■ Your assignment ■
Give the listing below again in full, exactly as written.

━━━━━━

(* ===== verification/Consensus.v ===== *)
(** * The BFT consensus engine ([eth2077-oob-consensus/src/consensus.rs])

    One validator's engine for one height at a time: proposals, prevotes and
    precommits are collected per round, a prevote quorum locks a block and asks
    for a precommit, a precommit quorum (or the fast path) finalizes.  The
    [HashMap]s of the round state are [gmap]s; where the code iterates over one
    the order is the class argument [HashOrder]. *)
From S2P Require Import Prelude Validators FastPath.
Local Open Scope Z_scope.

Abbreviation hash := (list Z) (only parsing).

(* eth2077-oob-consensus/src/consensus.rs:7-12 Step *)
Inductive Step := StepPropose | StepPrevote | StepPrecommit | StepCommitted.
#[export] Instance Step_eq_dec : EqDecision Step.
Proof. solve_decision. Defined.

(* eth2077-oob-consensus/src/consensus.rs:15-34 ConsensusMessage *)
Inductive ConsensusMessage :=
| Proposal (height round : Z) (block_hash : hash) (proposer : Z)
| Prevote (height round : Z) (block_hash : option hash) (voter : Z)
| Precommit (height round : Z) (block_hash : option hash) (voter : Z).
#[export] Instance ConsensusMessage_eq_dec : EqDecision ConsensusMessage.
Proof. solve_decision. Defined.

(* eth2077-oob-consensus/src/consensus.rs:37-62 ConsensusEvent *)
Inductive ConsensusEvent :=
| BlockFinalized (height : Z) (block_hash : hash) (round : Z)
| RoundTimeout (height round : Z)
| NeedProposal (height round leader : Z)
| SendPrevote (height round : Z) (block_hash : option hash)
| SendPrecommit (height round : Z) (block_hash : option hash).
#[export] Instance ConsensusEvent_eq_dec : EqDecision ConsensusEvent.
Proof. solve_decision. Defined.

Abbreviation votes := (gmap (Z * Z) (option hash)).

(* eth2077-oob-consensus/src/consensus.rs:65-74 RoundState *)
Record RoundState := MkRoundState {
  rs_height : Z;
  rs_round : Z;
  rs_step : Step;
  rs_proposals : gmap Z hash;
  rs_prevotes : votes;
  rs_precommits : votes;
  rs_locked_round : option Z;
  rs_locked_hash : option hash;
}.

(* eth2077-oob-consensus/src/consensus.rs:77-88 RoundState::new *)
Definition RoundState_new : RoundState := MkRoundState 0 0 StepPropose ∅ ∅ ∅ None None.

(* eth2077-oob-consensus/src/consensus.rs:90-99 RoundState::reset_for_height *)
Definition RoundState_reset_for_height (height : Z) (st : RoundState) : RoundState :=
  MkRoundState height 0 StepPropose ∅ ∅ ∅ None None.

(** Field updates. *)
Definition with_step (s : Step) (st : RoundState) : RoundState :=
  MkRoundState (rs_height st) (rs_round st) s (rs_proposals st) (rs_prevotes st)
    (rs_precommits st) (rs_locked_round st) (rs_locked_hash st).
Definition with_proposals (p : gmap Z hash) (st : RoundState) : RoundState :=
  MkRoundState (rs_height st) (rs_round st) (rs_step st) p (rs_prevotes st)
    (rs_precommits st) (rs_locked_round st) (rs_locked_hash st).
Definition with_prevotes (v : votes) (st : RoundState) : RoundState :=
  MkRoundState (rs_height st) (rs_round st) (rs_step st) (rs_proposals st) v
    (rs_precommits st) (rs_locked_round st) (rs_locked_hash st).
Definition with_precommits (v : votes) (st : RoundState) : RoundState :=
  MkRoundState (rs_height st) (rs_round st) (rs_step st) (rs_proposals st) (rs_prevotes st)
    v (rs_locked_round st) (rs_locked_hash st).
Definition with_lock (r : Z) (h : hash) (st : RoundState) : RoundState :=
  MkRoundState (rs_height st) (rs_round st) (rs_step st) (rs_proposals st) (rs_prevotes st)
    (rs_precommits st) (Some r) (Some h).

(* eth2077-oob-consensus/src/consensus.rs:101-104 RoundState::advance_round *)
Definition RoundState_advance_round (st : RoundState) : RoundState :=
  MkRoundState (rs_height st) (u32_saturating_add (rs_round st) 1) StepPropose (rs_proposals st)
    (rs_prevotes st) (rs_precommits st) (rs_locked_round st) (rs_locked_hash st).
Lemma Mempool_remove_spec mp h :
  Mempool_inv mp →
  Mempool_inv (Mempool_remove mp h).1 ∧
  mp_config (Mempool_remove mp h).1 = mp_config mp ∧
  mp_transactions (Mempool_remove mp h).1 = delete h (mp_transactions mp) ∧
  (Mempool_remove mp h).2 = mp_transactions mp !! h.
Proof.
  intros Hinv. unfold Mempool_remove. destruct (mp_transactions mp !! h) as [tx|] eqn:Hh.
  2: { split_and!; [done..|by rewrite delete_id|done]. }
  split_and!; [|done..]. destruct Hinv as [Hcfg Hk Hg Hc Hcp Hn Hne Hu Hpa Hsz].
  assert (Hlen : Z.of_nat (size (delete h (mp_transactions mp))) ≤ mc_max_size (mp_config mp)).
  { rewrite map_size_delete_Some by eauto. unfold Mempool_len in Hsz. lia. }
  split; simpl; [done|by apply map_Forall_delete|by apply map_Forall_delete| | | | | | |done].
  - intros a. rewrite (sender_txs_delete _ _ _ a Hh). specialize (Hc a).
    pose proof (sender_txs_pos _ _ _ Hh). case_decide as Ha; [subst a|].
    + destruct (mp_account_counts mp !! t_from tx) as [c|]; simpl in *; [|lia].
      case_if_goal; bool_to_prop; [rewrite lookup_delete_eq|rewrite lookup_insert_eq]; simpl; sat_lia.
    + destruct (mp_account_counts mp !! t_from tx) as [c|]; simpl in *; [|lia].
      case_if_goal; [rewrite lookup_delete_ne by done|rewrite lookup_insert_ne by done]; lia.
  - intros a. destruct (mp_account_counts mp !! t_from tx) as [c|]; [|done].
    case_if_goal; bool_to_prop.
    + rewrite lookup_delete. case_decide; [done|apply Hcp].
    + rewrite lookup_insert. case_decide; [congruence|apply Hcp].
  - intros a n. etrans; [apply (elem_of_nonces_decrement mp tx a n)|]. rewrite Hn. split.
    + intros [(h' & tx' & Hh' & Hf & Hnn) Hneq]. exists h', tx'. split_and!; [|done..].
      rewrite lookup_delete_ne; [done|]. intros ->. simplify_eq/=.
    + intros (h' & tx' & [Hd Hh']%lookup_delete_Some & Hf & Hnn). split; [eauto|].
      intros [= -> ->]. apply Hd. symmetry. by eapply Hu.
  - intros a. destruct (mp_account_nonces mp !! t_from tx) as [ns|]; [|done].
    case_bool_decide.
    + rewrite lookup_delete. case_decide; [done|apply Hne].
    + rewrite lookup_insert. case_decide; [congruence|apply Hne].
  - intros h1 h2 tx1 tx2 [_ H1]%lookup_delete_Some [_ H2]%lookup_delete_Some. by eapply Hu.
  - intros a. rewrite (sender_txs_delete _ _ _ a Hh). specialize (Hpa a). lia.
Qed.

━━━━━━

■ Your solution ■
(* ===== verification/Consensus.v ===== *)
(** * The BFT consensus engine ([eth2077-oob-consensus/src/consensus.rs])

    One validator's engine for one height at a time: proposals, prevotes and
    precommits are collected per round, a prevote quorum locks a block and asks
    for a precommit, a precommit quorum (or the fast path) finalizes.  The
    [HashMap]s of the round state are [gmap]s; where the code iterates over one
    the order is the class argument [HashOrder]. *)
From S2P Require Import Prelude Validators FastPath.
Local Open Scope Z_scope.

Abbreviation hash := (list Z) (only parsing).

(* eth2077-oob-consensus/src/consensus.rs:7-12 Step *)
Inductive Step := StepPropose | StepPrevote | StepPrecommit | StepCommitted.
#[export] Instance Step_eq_dec : EqDecision Step.
Proof. solve_decision. Defined.

(* eth2077-oob-consensus/src/consensus.rs:15-34 ConsensusMessage *)
Inductive ConsensusMessage :=
| Proposal (height round : Z) (block_hash : hash) (proposer : Z)
| Prevote (height round : Z) (block_hash : option hash) (voter : Z)
| Precommit (height round : Z) (block_hash : option hash) (voter : Z).
#[export] Instance ConsensusMessage_eq_dec : EqDecision ConsensusMessage.
Proof. solve_decision. Defined.

(* eth2077-oob-consensus/src/consensus.rs:37-62 ConsensusEvent *)
Inductive ConsensusEvent :=
| BlockFinalized (height : Z) (block_hash : hash) (round : Z)
| RoundTimeout (height round : Z)
| NeedProposal (height round leader : Z)
| SendPrevote (height round : Z) (block_hash : option hash)
| SendPrecommit (height round : Z) (block_hash : option hash).
#[export] Instance ConsensusEvent_eq_dec : EqDecision ConsensusEvent.
Proof. solve_decision. Defined.

Abbreviation votes := (gmap (Z * Z) (option hash)).

(* eth2077-oob-consensus/src/consensus.rs:65-74 RoundState *)
Record RoundState := MkRoundState {
  rs_height : Z;
  rs_round : Z;
  rs_step : Step;
  rs_proposals : gmap Z hash;
  rs_prevotes : votes;
  rs_precommits : votes;
  rs_locked_round : option Z;
  rs_locked_hash : option hash;
}.

(* eth2077-oob-consensus/src/consensus.rs:77-88 RoundState::new *)
Definition RoundState_new : RoundState := MkRoundState 0 0 StepPropose ∅ ∅ ∅ None None.

(* eth2077-oob-consensus/src/consensus.rs:90-99 RoundState::reset_for_height *)
Definition RoundState_reset_for_height (height : Z) (st : RoundState) : RoundState :=
  MkRoundState height 0 StepPropose ∅ ∅ ∅ None None.

(** Field updates. *)
Definition with_step (s : Step) (st : RoundState) : RoundState :=
  MkRoundState (rs_height st) (rs_round st) s (rs_proposals st) (rs_prevotes st)
    (rs_precommits st) (rs_locked_round st) (rs_locked_hash st).
Definition with_proposals (p : gmap Z hash) (st : RoundState) : RoundState :=
  MkRoundState (rs_height st) (rs_round st) (rs_step st) p (rs_prevotes st)
    (rs_precommits st) (rs_locked_round st) (rs_locked_hash st).
Definition with_prevotes (v : votes) (st : RoundState) : RoundState :=
  MkRoundState (rs_height st) (rs_round st) (rs_step st) (rs_proposals st) v
    (rs_precommits st) (rs_locked_round st) (rs_locked_hash st).
Definition with_precommits (v : votes) (st : RoundState) : RoundState :=
  MkRoundState (rs_height st) (rs_round st) (rs_step st) (rs_proposals st) (rs_prevotes st)
    v (rs_locked_round st) (rs_locked_hash st).
Definition with_lock (r : Z) (h : hash) (st : RoundState) : RoundState :=
  MkRoundState (rs_height st) (rs_round st) (rs_step st) (rs_proposals st) (rs_prevotes st)
    (rs_precommits st) (Some r) (Some h).

(* eth2077-oob-consensus/src/consensus.rs:101-104 RoundState::advance_round *)
Definition RoundState_advance_round (st : RoundState) : RoundState :=
  MkRoundState (rs_height st) (u32_saturating_add (rs_round st) 1) StepPropose (rs_proposals st)
    (rs_prevotes st) (rs_precommits st) (rs_locked_round st) (rs_locked_hash st).
Lemma Mempool_remove_spec mp h :
  Mempool_inv mp →
  Mempool_inv (Mempool_remove mp h).1 ∧
  mp_config (Mempool_remove mp h).1 = mp_config mp ∧
  mp_transactions (Mempool_remove mp h).1 = delete h (mp_transactions mp) ∧
  (Mempool_remove mp h).2 = mp_transactions mp !! h.
Proof.
  intros Hinv. unfold Mempool_remove. destruct (mp_transactions mp !! h) as [tx|] eqn:Hh.
  2: { split_and!; [done..|by rewrite delete_id|done]. }
  split_and!; [|done..]. destruct Hinv as [Hcfg Hk Hg Hc Hcp Hn Hne Hu Hpa Hsz].
  assert (Hlen : Z.of_nat (size (delete h (mp_transactions mp))) ≤ mc_max_size (mp_config mp)).
  { rewrite map_size_delete_Some by eauto. unfold Mempool_len in Hsz. lia. }
  split; simpl; [done|by apply map_Forall_delete|by apply map_Forall_delete| | | | | | |done].
  - intros a. rewrite (sender_txs_delete _ _ _ a Hh). specialize (Hc a).
    pose proof (sender_txs_pos _ _ _ Hh). case_decide as Ha; [subst a|].
    + destruct (mp_account_counts mp !! t_from tx) as [c|]; simpl in *; [|lia].
      case_if_goal; bool_to_prop; [rewrite lookup_delete_eq|rewrite lookup_insert_eq]; simpl; sat_lia.
    + destruct (mp_account_counts mp !! t_from tx) as [c|]; simpl in *; [|lia].
      case_if_goal; [rewrite lookup_delete_ne by done|rewrite lookup_insert_ne by done]; lia.
  - intros a. destruct (mp_account_counts mp !! t_from tx) as [c|]; [|done].
    case_if_goal; bool_to_prop.
    + rewrite lookup_delete. case_decide; [done|apply Hcp].
    + rewrite lookup_insert. case_decide; [congruence|apply Hcp].
  - intros a n. etrans; [apply (elem_of_nonces_decrement mp tx a n)|]. rewrite Hn. split.
    + intros [(h' & tx' & Hh' & Hf & Hnn) Hneq]. exists h', tx'. split_and!; [|done..].
      rewrite lookup_delete_ne; [done|]. intros ->. simplify_eq/=.
    + intros (h' & tx' & [Hd Hh']%lookup_delete_Some & Hf & Hnn). split; [eauto|].
      intros [= -> ->]. apply Hd. symmetry. by eapply Hu.
  - intros a. destruct (mp_account_nonces mp !! t_from tx) as [ns|]; [|done].
    case_bool_decide.
    + rewrite lookup_delete. case_decide; [done|apply Hne].
    + rewrite lookup_insert. case_decide; [congruence|apply Hne].
  - intros h1 h2 tx1 tx2 [_ H1]%lookup_delete_Some [_ H2]%lookup_delete_Some. by eapply Hu.
  - intros a. rewrite (sender_txs_delete _ _ _ a Hh). specialize (Hpa a). lia.
Qed.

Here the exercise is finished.